We aimed to assess the prevalence and associated factors of vitamin D deficiency in healthy adolescents and to determine parent-adolescent association in vitamin D status.
A cross-sectional study.
Data from the Korean National Health and Nutrition Examination Survey (KNHANES) 2008-2009. Serum 25-hydroxyvitamin D (25(OH)D) levels were measured using 125I-labelled RIA kits. Vitamin D deficiency in adolescents was defined as 25(OH)D level <27·5 nmol/l, and 25(OH)D levels between 27·5 and <50 nmol/l were considered insufficient. For the parents, vitamin D deficiency was defined as 25(OH)D level <50 nmol/l.
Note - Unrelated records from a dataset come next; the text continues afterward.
(** C9: a record returned by list, create or update has no ["_id"]
    field, and its ["id"] field is the string form of the key under which
    the record is stored. *)
Theorem returned_records_are_public teachers today :
  (forall active_only (c c' : list Doc) listed,
      get_announcements today active_only c = (Return listed, c') ->
      forall p, p ∈ listed ->
        p !! "_id" = None
        /\ exists d k, d ∈ c /\ d !! "_id" = Some k
                       /\ p !! "id" = Some (VStr (py_str k)))
  /\ (forall new_id X username (c c' : list Doc) p,
        create_announcement teachers today new_id X username c = (Return p, c') ->
        p !! "_id" = None
        /\ p !! "id" = Some (VStr (py_str (VOid new_id)))
        /\ is_Some (Mongo.find_one (VOid new_id) c'))
  /\ (forall id req username (c c' : list Doc) p,
        update_announcement teachers id req username c = (Return p, c') ->
        p !! "_id" = None
        /\ exists o, Bson.parse id = Some o
                     /\ p !! "id" = Some (VStr (py_str (VOid o)))
                     /\ is_Some (Mongo.find_one (VOid o) c')).
Proof.
  split; [|split].
  - intros active_only c c' listed H p Hp. unfold get_announcements in H. run.
    destruct (collect _ _ _ _) as [l|e] eqn:Hl; [|discriminate].
    injection H as <- <-.
    destruct (collect_public _ _ _ _ _ Hl p Hp) as [Hnil | (d & k & Hd & Hk & ->)].
    + now apply elem_of_nil in Hnil.
    + destruct (public_shape d k Hk) as [Hno Hid]. split; [exact Hno|].
      exists d, k. split; [|now split].
      unfold Mongo.find in Hd. apply list_elem_of_In, filter_In in Hd as [Hd _].
      now apply list_elem_of_In.
  - intros new_id X username c c' p H.
    apply create_announcement_success in H as (_ & Hfresh & -> & ->).
    split; [reflexivity|]. split; [apply lookup_insert_eq|].
    rewrite (find_one_app_new _ _ (<["_id" := VOid new_id]> (dict X)) Hfresh);
      [eauto | apply lookup_insert_eq].
  - intros id req username c c' p H.
    apply update_announcement_success in H as (o & d & Hid & Hd & _ & -> & ->).
    destruct (update_one_present (VOid o) _ c d Hd (build_update_doc_no_id req))
      as (n & c' & Hu & Hfind & _ & _).
    rewrite Hu. simpl.
    apply find_one_Some in Hfind as Hstored. destruct Hstored as [_ Hk].
    destruct (public_shape _ _ Hk) as [Hno Hpid]. split; [exact Hno|].
    exists o. split; [exact Hid|]. split; [exact Hpid | eauto].
Qed.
The study population consisted of 2062 adolescents (1095 boys, 967 girls; aged 10-18 years) and their parents (1005 fathers, 1341 mothers).
Overall, 13·4% of adolescents (boys 11·7%, girls 15·4%) were 25(OH)D deficient, 54·7% were 25(OH)D insufficient. Prevalence of vitamin D deficiency increased with age (P < 0·0001). Parental vitamin D deficiency was more prevalent in vitamin D-deficient adolescents than in non-deficient adolescents (all P < 0·0001). In multivariate logistic regression analyses, predictors for vitamin D deficiency were senior high school students (OR = 3·45-4·33), winter/spring season (OR = 3·18-5·11/5·35-7·36) and parental vitamin D deficiency (OR = 1·78-4·88; all P < 0·05).
Vitamin D insufficiency is prevalent among healthy Korean adolescents and the parent-offspring association warrants vitamin D screening for family members of deficient individuals.